- What the task asks: Using the data below, return the stretch from the line that contains "Lemma walk_snoc p" through the line that contains "revert names. induction", both included, exactly as it stands and nothing beyond it.
***** Records provided *****
(* ===== verification/PlanShape.v ===== *)
(** * What each operation does to the plan

    The functional behaviour of the operations that grow the plan, hand work
    out and take it back: the exact nodes an expansion leaves, the replay of a
    seed, the text a dispatched task is given, and what salvage frees. *)

From stdpp Require Import base gmap list sorting strings pretty numbers.
From S2P Require Import Prelude RustStr Artifact Plan Batch PlanOps Schedule PlanWf PlanSafe PlanProps.
#[local] Open Scope string_scope.

(** ** The review gate *)

Lemma deep_gate_cases p own t pr over p2 g :
  deep_gate p own t pr over = (p2, g) →
  (mode p = Light ∧ g = None ∧ p2 = p) ∨
  (mode p = Deep ∧ g = Some (next_id p) ∧
   nodes p2 = <[next_id p := spec_node (next_id p) (gate t pr) own over]> (nodes p)).
Proof.
  unfold deep_gate, append_gate, insert. destruct (mode p); simpl; intros [= <- <-]; auto.
Qed.

(** A deep gate only adds the node at the next id. *)
Lemma deep_gate_old p own t pr over p2 g i :
  deep_gate p own t pr over = (p2, g) → (i < next_id p)%N →
  nodes p2 !! i = nodes p !! i.
Proof.
  intros [(_ & _ & ->)|(_ & _ & ->)]%deep_gate_cases Hi; [done|].
  by rewrite lookup_insert_ne by lia.
Qed.
(* ===== verification/Sim.v ===== *)
(** * The deterministic simulator (crates/localpilot-taskgraph/src/sim.rs)

    Runs a whole plan against a stub worker.  The worker is the source's
    [SimExecutor] trait: a function of the assignment and the plan that threads
    its own state, since the trait's method takes [&mut self]. *)

From stdpp Require Import base gmap list sorting strings pretty numbers.
From S2P Require Import Prelude RustStr Artifact Plan Batch PlanOps Schedule PlanWf PlanSafe.
From S2P Require Import PlanProps PlanShape.
#[local] Open Scope string_scope.

Inductive SimAction :=
  | SimComplete (a : HandoffArtifact)
  | SimExpand (specs : list NodeSpec)
  | SimInject (specs : list NodeSpec)
  | SimFail (reason : string)
  | SimVanish.

Class SimExecutor (W : Type) := execute : Assignment → TaskPlan → W → SimAction * W.

Record SimConfig := mkSimConfig {
  concurrency : nat;
  max_rounds : nat;
  reclaim_limit : N;
}.
Definition SimConfig_default : SimConfig := mkSimConfig 4 256 2.

Inductive SimEvent :=
  | EvDispatched (round : nat) (i : NodeId) (who : ActorId)
  | EvCompleted (i : NodeId)
  | EvExpanded (i : NodeId) (kids : list NodeId)
  | EvInjected (i : NodeId) (added : list NodeId)
  | EvFailed (i : NodeId)
  | EvSalvaged (i : NodeId) (outcome : Salvage)
  | EvAbandoned (i : NodeId)
  | EvRefused (i : NodeId) (error : PlanError).

Record SimReport := mkReport {
  events : list SimEvent;
  rounds : nat;
  settled : bool;
  exhausted : bool;
  report_progress : PlanProgress;
}.

Definition dispatch_order (r : SimReport) : list NodeId :=
  omap (λ e, match e with EvDispatched _ i _ => Some i | _ => None end) (events r).
Definition refusals (r : SimReport) : list PlanError :=
  omap (λ e, match e with EvRefused _ e => Some e | _ => None end) (events r).

(** [apply]: what one worker's action does to the plan, and the event. *)
Definition apply_action (p : TaskPlan) (a : Assignment) (action : SimAction)
    (limit : N) : TaskPlan * SimEvent :=
  let i := as_node a in
  let actor := as_assignee a in
  match action with
  | SimComplete artifact =>
      let '(p, r) := complete_node p i actor artifact in
      (p, match r with Ok _ => EvCompleted i | Err e => EvRefused i e end)
  | SimExpand specs =>
      let '(p, r) := expand_node p i actor specs in
      (p, match r with Ok x => EvExpanded i (children x) | Err e => EvRefused i e end)
  | SimInject specs =>
      let '(p, r) := inject_from_gate p i actor specs in
      (p, match r with Ok added => EvInjected i added | Err e => EvRefused i e end)
  | SimFail reason =>
      let '(p, r) := fail_node p i actor reason in
      (p, match r with Ok _ => EvFailed i | Err e => EvRefused i e end)
  | SimVanish =>
      let '(p, r) := salvage_assignment p i limit in
      (p, match r with Ok o => EvSalvaged i o | Err e => EvRefused i e end)
  end.

Definition worker_id (slot : nat) : ActorId :=
  mkActor ("worker-" +:+ show_N (N.of_nat slot)).

(** Dispatching the round's frontier, slot by slot. *)
Fixpoint dispatch_frontier (p : TaskPlan) (round slot : nat) (frontier : list NodeId)
  : TaskPlan * list Assignment * list SimEvent :=
  match frontier with
  | [] => (p, [], [])
  | i :: frontier =>
      let who := worker_id slot in
      let '(p, r) := dispatch p i who in
      let '(p, rest, evs) := dispatch_frontier p round (S slot) frontier in
      match r with
      | Ok a => (p, a :: rest, EvDispatched round i who :: evs)
      | Err e => (p, rest, EvRefused i e :: evs)
      end
  end.

Section executor.
Context {W : Type} `{SimExecutor W}.

Fixpoint run_assignments (p : TaskPlan) (s : W) (limit : N) (todo : list Assignment)
  : TaskPlan * W * list SimEvent :=
  match todo with
  | [] => (p, s, [])
  | a :: todo =>
      let '(action, s) := execute a p s in
      let '(p, ev) := apply_action p a action limit in
      let '(p, s, evs) := run_assignments p s limit todo in
      (p, s, ev :: evs)
  end.

(** The [while round < max_rounds] loop; [budget] is what remains of it. *)
Fixpoint sim_loop (c : SimConfig) (budget : nat) (p : TaskPlan) (s : W) (round : nat)
    (evs : list SimEvent) : TaskPlan * W * nat * list SimEvent :=
  match budget with
  | O => (p, s, round, evs)
  | S budget =>
      let '(p, dropped) := cascade_blocked p in
      let evs := (evs ++ (EvAbandoned <$> dropped))%list in
      match take (Nat.max (concurrency c) 1) (ready_nodes p) with
      | [] => (p, s, round, evs)
      | frontier =>
          let round := S round in
          let '(p, todo, evs1) := dispatch_frontier p round 0 frontier in
          let '(p, s, evs2) := run_assignments p s (reclaim_limit c) todo in
          sim_loop c budget p s round (evs ++ evs1 ++ evs2)%list
      end
  end.

Definition simulate (p : TaskPlan) (s : W) (c : SimConfig) : TaskPlan * W * SimReport :=
  let '(p, s, round, evs) := sim_loop c (max_rounds c) p s 0 [] in
  let '(p, dropped) := cascade_blocked p in
  (p, s, mkReport (evs ++ (EvAbandoned <$> dropped))%list round (is_settled p)
           (max_rounds c <=? round)%nat (progress p)).
End executor.

(** ** The simulator settles the plan it runs

    The round loop keeps the plan coherent, and when it neither ran out of
    rounds nor met a refusal, every task of the plan has ended. *)

#[local] Open Scope nat_scope.
Lemma joined_climbing w candidate :
  rooted w → ∃ k names, lexically_normalize (joined w candidate) = climbing k names.
Proof using All.
  intros [(rn & Hroot) _]. unfold joined. destruct (is_absolute candidate) eqn:Ha.
  - destruct (components_absolute candidate Ha) as (body & -> & Hb).
    by apply lexically_climbing.
  - destruct (components_relative candidate Ha) as (body & Hb & ->). rewrite Hroot.
    apply lexically_climbing, Forall_app. split; [|done].
    apply list.Forall_forall. intros c (n & -> & _)%list_elem_of_fmap. done.
Qed.

Lemma missing_below k found missing x rest :
  exists_ (climbing k found ++ [Normal x]) = false → missing = x :: rest → ∀ more after,
  missing = more ++ after → more ≠ [] → exists_ (climbing k (found ++ more)) = false.
Proof using All.
  intros Hx -> [|y more] after Hm Hne; [done|]. injection Hm as <- _.
  destruct (exists_ (climbing k (found ++ x :: more))) eqn:He; [|done]. exfalso.
  assert (Hs : exists_ ((climbing k found ++ [Normal x]) ++ (Normal <$> more)) = true).
  { rewrite <-He. f_equal. unfold climbing. rewrite fmap_app, fmap_cons. cbn. by rewrite <-!app_assoc. }
  apply exists_prefix in Hs. congruence.
Qed.

(** C37. No path escapes: a candidate that resolves, however it climbs with
    [..] or through symbolic links, names a place whose deepest existing
    ancestor (it exists, and none of the longer ones does, links followed)
    really lies in the workspace, wherever a link leads, followed by plain names
    that do not exist yet. *)
Theorem resolve_contained w candidate real :
  rooted w → resolve w candidate = Ok real →
  ∃ k found missing inside,
    lexically_normalize (joined w candidate) = climbing k (found ++ missing) ∧
    exists_ (climbing k found) = true ∧
    (∀ more after, missing = more ++ after → more ≠ [] → exists_ (climbing k (found ++ more)) = false) ∧
    fs_canonicalize (climbing k found) = Ok (root w ++ (Normal <$> inside)) ∧
    real = root w ++ (Normal <$> inside ++ missing).
Proof using All.
  intros Hw Hr. destruct (joined_climbing w candidate Hw) as (k & names & Hlex).
  unfold resolve, normalize in Hr. rewrite Hlex in Hr.
  unfold canonicalize_existing_prefix in Hr.
  destruct (strip_missing _ _ []) as [p|] eqn:Hs; [|done]. simpl in Hr.
  destruct (path_starts_with p (root w)) eqn:Hp; [|done]. injection Hr as <-.
  apply strip_missing_spec in Hs as (found & missing & c & -> & He & Hc & -> & Hm).
  rewrite app_nil_r in Hp |- *. apply path_starts_with_spec in Hp as (rest & Hp).
  destruct Hw as [(rn & Hroot) Hexists].
  destruct (canonical_shape _ _ Hc) as (cn & Hcn). unfold absolute_names in *.
  rewrite Hroot, Hcn in Hp. simpl in Hp. injection Hp as Hp.
  assert (Hpre : (∃ inside, cn = rn ++ inside) ∨
                 ∃ x more, rn = cn ++ x :: more ∧ ∃ ms, missing = x :: ms).
  { clear - Hp. revert rn Hp. induction cn as [|a cn IH]; intros [|b rn] Hp; simpl in Hp.
    - left. by exists [].
    - destruct missing as [|m ms]; [done|]. injection Hp as -> _. right. by exists b, rn; eauto.
    - left. by exists (a :: cn).
    - injection Hp as -> Hp. destruct (IH rn Hp) as [(i & ->)|(x & more & -> & Hms)].
      + left. by exists i.
      + right. by exists x, more. }
  destruct Hpre as [(inside & ->)|(x & more & -> & ms & ->)].
  - exists k, found, missing, inside. split_and!; [done|done| | |].
    + intros more after Hmore Hne. destruct missing as [|x ms]; [by destruct more|].
      by eapply (missing_below k found (x :: ms) x ms); [by eapply Hm|done|exact Hmore|].
    + rewrite Hc, Hcn, Hroot. by rewrite fmap_app.
    + rewrite Hcn, Hroot. simpl. by rewrite !fmap_app, app_assoc.
  - exfalso. specialize (Hm x ms eq_refl). rewrite <-(canonical_children _ _ x Hc), Hcn in Hm.
    assert (Hx : exists_ ((RootDir :: (Normal <$> cn)) ++ [Normal x] ++ (Normal <$> more)) = true)
      by (rewrite <-Hexists, Hroot, fmap_app; done).
    rewrite app_assoc in Hx. apply exists_prefix in Hx. congruence.
Qed.
End containment.

(** *** A small file system with a symbolic link

    [/ws], [/ws/src] and [/etc] exist, and [/ws/link] points to [/etc]. *)
Module Demo.
Definition dirs : list (list string) := [[]; ["ws"]; ["ws"; "src"]; ["etc"]].

Definition enter (at_ : list string) (c : Component) : option (list string) :=
  match c with
  | RootDir => Some []
  | CurDir => Some at_
  | ParentDir => Some (removelast at_)
  | Normal x =>
      if bool_decide (at_ ++ [x] ∈ dirs) then Some (at_ ++ [x])
      else if bool_decide (at_ = ["ws"] ∧ x = "link") then Some ["etc"] else None
  end.

Definition walk (p : Path) : option (list string) :=
  match p with
  | RootDir :: _ => foldl (λ at_ c, a ← at_; enter a c) (Some []) p
  | _ => None
  end.

Definition canonical (names : list string) : Path := RootDir :: (Normal <$> names).

#[export] Instance demo_fs : FileSystem unit := {
  exists_ p := match walk p with Some _ => true | None => false end;
  fs_canonicalize p := match walk p with
                       | Some names => Ok (canonical names) | None => Err (OsError ()) end;
  temp_dir := canonical ["etc"];
  tempdir_in p prefix := Ok (p ++ [Normal prefix]);
}.

Lemma walk_snoc p c : walk p ≠ None → walk (p ++ [c]) = a ← walk p; enter a c.
Proof. destruct p as [|[] p]; try done. intros _. unfold walk. simpl. by rewrite foldl_snoc. Qed.

Lemma walk_none p c : walk p = None → c ≠ RootDir → walk (p ++ [c]) = None.
Proof.
  destruct p as [|[] p]; try done; [by destruct c|]. unfold walk. intros Hw _.
  rewrite <-app_comm_cons, app_comm_cons, foldl_snoc, Hw. done.
Qed.

Lemma enter_dirs a c b : a ∈ dirs → enter a c = Some b → b ∈ dirs.
Proof.
  intros Ha. destruct c as [| | |x]; simpl; intros He; simplify_eq; try done.
  - left.
  - unfold dirs in Ha. by each_name Ha; repeat (left || right).
  - repeat case_bool_decide; simplify_eq; [done|]. do 3 right. left.
Qed.

Lemma walk_dirs p names : walk p = Some names → names ∈ dirs.
Proof.
  revert names. induction p as [|c p IH] using rev_ind; intros names Hw; [done|].
  destruct (walk p) as [a|] eqn:Ha.
  - rewrite walk_snoc, Ha in Hw by congruence. simpl in Hw.
    eapply enter_dirs; [|exact Hw]. by apply IH.
  - destruct (base.decide (c = RootDir)) as [->|Hc].
    + destruct p as [|[] p]; try done; [by injection Hw as <-; left|].
      exfalso. unfold walk in Hw, Ha.
      rewrite <-app_comm_cons, app_comm_cons, foldl_snoc, Ha in Hw. done.
    + by rewrite walk_none in Hw.
Qed.
(* ===== verification/Quota.v ===== *)
(** * Quota windows and the wait for them

    The estimate of a provider's quota window, the record of a paused run and
    the gates it resumes through (crates/localpilot-quota/src/lib.rs), and the
    polling of the command-line host (crates/localpilot-cli/src/harness_cmd.rs).

    A [Duration] is a number of nanoseconds.  The clock is an argument: [now]
    is its seconds, [nanos] its sub-second part. *)

From stdpp Require Import base numbers strings list.
From S2P Require Import Prelude RustStr.
#[local] Open Scope N_scope.

Abbreviation Duration := N.

Definition from_secs (s : N) : Duration := s * 1000000000.
Definition as_secs (d : Duration) : N := d / 1000000000.

(** crates/localpilot-llm-core/src/error.rs. *)
Record QuotaInfo := mkQuotaInfo {
  retry_after : option Duration;
  reset_at : option N;
  limit_kind : option string;
  retryable : bool;
  raw_provider_code : option string;
}.

Record QuotaWindow := mkWindow {
  wait : Duration;
  w_reset_at : option N;
  w_retryable : bool;
  reason : string;
}.

Definition MIN_BACKOFF : Duration := from_secs 15.
Definition MAX_BACKOFF : Duration := from_secs (15 * 60).

(** [f64::from(nanos) / 65536.0 % 1.0], which is exact, as so many 65536ths:
    the nanoseconds take fewer than 30 bits. *)
Definition jitter_fraction (nanos : N) : N := nanos `mod` 65536.

(** [half.mul_f64(k / 65536)]: every value [half] takes is a whole number of
    half-seconds, so the product is exact in an [f64] and only the conversion
    back to nanoseconds rounds, to the nearest, ties to even. *)
Definition round_div_even (a b : N) : N :=
  let q := a / b in
  let r := a `mod` b in
  if 2 * r <? b then q
  else if b <? 2 * r then q + 1
  else if N.even q then q else q + 1.

Definition mul_fraction (d : Duration) (k : N) : Duration := round_div_even (d * k) 65536.

(** What the delay varies around. *)
Definition backoff_base (attempt : N) : Duration :=
  let shift := N.min (sat_sub attempt 1) 16 in
  N.min (MIN_BACKOFF * N.shiftl 1 shift) MAX_BACKOFF.

Definition backoff_with_jitter (attempt nanos : N) : Duration :=
  let half := backoff_base attempt / 2 in
  half + mul_fraction half (jitter_fraction nanos).

Definition or_else {A} (a b : option A) : option A :=
  match a with Some x => Some x | None => b end.

Definition estimate_window (info : QuotaInfo) (attempt now nanos : N) : QuotaWindow :=
  let wait :=
    match retry_after info with
    | Some d => d
    | None => match reset_at info with
              | Some t => from_secs (sat_sub t now)
              | None => backoff_with_jitter attempt nanos
              end
    end in
  mkWindow wait (reset_at info) (retryable info)
    (default "provider quota or rate limit"%string
       (or_else (raw_provider_code info) (limit_kind info))).

(** The provider's name as its characters. *)
Record PausedRun := mkPaused {
  paused_at_unix : N;
  p_reason : string;
  resume_eligible_unix : option N;
  step_number : N;
  provider_id : list N;
  attempt : N;
}.

(** [PausedRun::new]: the addition is a plain [u64] one. *)
Definition paused_new (step : N) (provider : list N) (w : QuotaWindow) (now : N) : PausedRun :=
  mkPaused now (reason w) (Some (u64_add now (as_secs (wait w)))) step provider 1.

Definition with_attempt (p : PausedRun) (a : N) : PausedRun :=
  mkPaused (paused_at_unix p) (p_reason p) (resume_eligible_unix p) (step_number p)
    (provider_id p) (N.max a 1).

Inductive ResumeMode := Off | Ask | Run | Global.
Lemma demo_json s body : encode_demo s = Some body → decode_demo body = Some s.
Proof.
  unfold encode_demo, decode_demo. destruct (_ && _) eqn:Hc; [|done]. intros [= <-].
  apply andb_true_iff in Hc as [Hc Hnone]. apply andb_true_iff in Hc as [Hsw Hms].
  apply bool_decide_eq_true in Hsw. rewrite numbers_unary, Nat.add_0_l.
  destruct s as [sw r ms c p]; cbn in *. subst sw. destruct c, p; try done. f_equal.
  rewrite N2Nat.id. f_equal. clear Hnone. induction ms as [|m ms IH]; [done|].
  cbn [foldr forallb] in *. apply andb_true_iff in Hms as [Hm Hms].
  rewrite numbers_unary. cbn. rewrite N2Nat.id, (IH Hms).
  apply bool_decide_eq_true in Hm. by rewrite <-Hm.
Qed.

Definition snap1 : SwarmSnapshot :=
  mkSnapshot "s" 1 [mkMember 4 "w" Worker Active None None] None None.
Definition snap2 : SwarmSnapshot := mkSnapshot "s" 2 [] None None.
Definition disk1 : Disk := {["s.json"%string := unary 1 (unary 4 "")]}.

Lemma save_refines_register_witness :
  let '(d', r) := save encode_demo decode_demo disk1 (mkFaults true Done (Stopped (Some "1"%string)) true) snap2 in
  r = Err (Io "s.json.tmp") ∧ load decode_demo d' "s" = Ok (Some snap1).
Proof.
  assert (Hrep : represents decode_demo disk1 (sn_swarm snap2) (Some snap1))
    by (vm_compute; reflexivity).
  pose proof (save_refines_register encode_demo decode_demo demo_json disk1
    (mkFaults true Done (Stopped (Some "1"%string)) true) snap2 (Some snap1) Hrep) as H.
  assert (Hr : snd (save encode_demo decode_demo disk1
    (mkFaults true Done (Stopped (Some "1"%string)) true) snap2) = Err (Io "s.json.tmp"))
    by (vm_compute; reflexivity).
  destruct (save _ _ _ _ _) as [d' [b|err]]; cbn in Hr; [done|].
  injection Hr as ->. split; [done|]. exact (proj2 H).
Defined.

Lemma backup_covers_newest_witness :
  let d' := fst (save encode_demo decode_demo disk1 no_faults snap2) in
  load decode_demo (<["s.json"%string := ""%string]> d') "s" = Ok (Some snap1).
Proof.
  cbn zeta.
  assert (Hrep : represents decode_demo disk1 (sn_swarm snap2) (Some snap1))
    by (vm_compute; reflexivity).
  assert (Hr : snd (save encode_demo decode_demo disk1 no_faults snap2) = Ok true)
    by (vm_compute; reflexivity).
  destruct (save encode_demo decode_demo disk1 no_faults snap2) as [d' r] eqn:Hs.
  cbn [snd] in Hr. subst r.
  apply (backup_covers_newest encode_demo decode_demo disk1 no_faults snap2 snap1 ""%string d' Hrep
    eq_refl eq_refl Hs).
Defined.

Definition restored_demo : Registry :=
  fst (restore (with_limits SwarmLimits_default) "s" (sn_members snap1) None None).
(** The ['slot] loop, which goes round at most twice: the outcome that ends the
    pair, if any, and the rounds completed. *)
Definition run_slot (d : PairDriver) (slot : nat) (rounds : N)
    : PairDriver * (option PairOutcome * N) :=
  let peer := peer_at d slot in
  let other := peer_at d (S slot) in
  let delivery := render_delivery <$> candidate (d_state d) in
  let base_prompt := match delivery with None => d_task d | Some _ => PAIR_TURN_PROMPT end in
  let delivered :=
    match delivery with
    | Some content => deliver_candidate d other peer content
    | None => (d, Ok false)
    end in
  match delivered with
  | (d, Err outcome) => (d, (Some outcome, rounds))
  | (d, Ok fired) =>
      match attempt d slot fired 0 base_prompt with
      | (d, Err outcome) => (d, (Some outcome, rounds))
      | (d, Ok (fired, spent, r)) =>
          match r with
          | SConverged revision => (d, (Some (Converged revision), converged_rounds slot rounds))
          | SProgressed => (d, (None, rounds))
          | SFatal detail => (d, (Some (ProtocolError detail), rounds))
          | SRepairable detail =>
              let d := publish_repairing peer rounds d in
              match attempt d slot fired spent (render_repair detail) with
              | (d, Err outcome) => (d, (Some outcome, rounds))
              | (d, Ok (_, _, r)) =>
                  match r with
                  | SConverged revision =>
                      (d, (Some (Converged revision), converged_rounds slot rounds))
                  | SProgressed => (d, (None, rounds))
                  | SFatal detail | SRepairable detail =>
                      (d, (Some (ProtocolError detail), rounds))
                  end
              end
          end
      end
  end.
(* ===== verification/GuardsProps.v ===== *)
(** * What the guards of a turn promise

    Repeats are counted exactly and fire once; the no-progress detector sees
    exactly the last calls of its window, nudges once and grants one grace; the
    budget bounds the calls; the model's health is that of its last bad run. *)

From Stdlib Require Import SpecFloat.
From stdpp Require Import base gmap list numbers.
From S2P Require Import Prelude Monitor Guards.
From stdpp Require Import list.
#[local] Open Scope N_scope.

(** ** Consecutive repeats *)

(** How many of the last elements of a history are [x]. *)
Fixpoint leading {A} `{EqDecision A} (x : A) (l : list A) : nat :=
  match l with y :: l => if decide (y = x) then S (leading x l) else 0%nat | [] => 0%nat end.
Definition trailing {A} `{EqDecision A} (x : A) (l : list A) : nat := leading x (rev l).

Lemma trailing_snoc {A} `{EqDecision A} (x y : A) l :
  trailing x (l ++ [y]) = if decide (y = x) then S (trailing x l) else 0%nat.
Proof. unfold trailing. by rewrite rev_unit. Qed.

(** The state of a counter of consecutive repeats. *)
Definition counts_repeats {A} `{EqDecision A} (l : list A) (last_ : option A) (n : nat) : Prop :=
  last_ = last l ∧ n = match last l with Some x => trailing x l | None => 0%nat end.

Lemma counts_repeats_snoc {A} `{EqDecision A} (l : list A) last_ n x :
  counts_repeats l last_ n →
  counts_repeats (l ++ [x]) (Some x) (if bool_decide (last_ = Some x) then S n else 1%nat) ∧
  (if bool_decide (last_ = Some x) then S n else 1%nat) = S (trailing x l).
Proof.
  intros [-> ->]. unfold counts_repeats.
  rewrite last_snoc, trailing_snoc, (decide_True (P := x = x)) by done.
  assert (Heq : (if bool_decide (last l = Some x)
    then S (match last l with Some y => trailing y l | None => 0 end) else 1)%nat
    = S (trailing x l)); [|by rewrite Heq].
  destruct l as [|y l _] using rev_ind; [done|].
  rewrite last_snoc, !trailing_snoc. case_bool_decide as Hxy.
  - injection Hxy as ->. by rewrite decide_True.
  - rewrite decide_False; [done|]. congruence.
Qed.

Definition run_breaker (threshold : nat) (calls : list (Text * Text)) : RepeatedErrorBreaker :=
  fold_left (λ b te, fst (breaker_observe b te.1 te.2)) calls (breaker_new threshold).

Lemma run_breaker_state threshold calls :
  let b := run_breaker threshold calls in
  b_threshold b = Nat.max threshold 1 ∧
  counts_repeats ((λ te, error_key te.1 te.2) <$> calls) (b_last b) (streak b).
Proof.
  cbn zeta. unfold run_breaker. induction calls as [|[t e] calls IH] using rev_ind; [done|].
  rewrite fold_left_app, fmap_app. cbn [fold_left fmap list_fmap fst snd].
  destruct IH as [Ht Hc]. set (b := fold_left _ calls _) in *.
  destruct (counts_repeats_snoc _ _ _ (error_key t e) Hc) as [Hs _].
  unfold breaker_observe. cbn [fst]. revert Hs.
  destruct (bool_decide (b_last b = Some (error_key t e))) eqn:Hl; intros Hs; [|by split].
  apply bool_decide_eq_true in Hl. cbn [b_threshold b_last streak]. rewrite Hl. by split.
Qed.

Section digests.
Context (digest : Text → N) (digest_pair : Text → Text → N).

Abbreviation guard_observe := (Guards.guard_observe digest).
Abbreviation detector_observe := (Guards.detector_observe digest digest_pair).

Definition run_guard (calls : list (Text * Text)) : RepeatedObservationGuard :=
  fold_left (λ g cr, fst (guard_observe g cr.1 cr.2)) calls guard_default.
*****
- Task answer:
Lemma walk_snoc p c : walk p ≠ None → walk (p ++ [c]) = a ← walk p; enter a c.
Proof. destruct p as [|[] p]; try done. intros _. unfold walk. simpl. by rewrite foldl_snoc. Qed.

Lemma walk_none p c : walk p = None → c ≠ RootDir → walk (p ++ [c]) = None.
Proof.
  destruct p as [|[] p]; try done; [by destruct c|]. unfold walk. intros Hw _.
  rewrite <-app_comm_cons, app_comm_cons, foldl_snoc, Hw. done.
Qed.

Lemma enter_dirs a c b : a ∈ dirs → enter a c = Some b → b ∈ dirs.
Proof.
  intros Ha. destruct c as [| | |x]; simpl; intros He; simplify_eq; try done.
  - left.
  - unfold dirs in Ha. by each_name Ha; repeat (left || right).
  - repeat case_bool_decide; simplify_eq; [done|]. do 3 right. left.
Qed.

Lemma walk_dirs p names : walk p = Some names → names ∈ dirs.
Proof.
  revert names. induction p as [|c p IH] using rev_ind; intros names Hw; [done|].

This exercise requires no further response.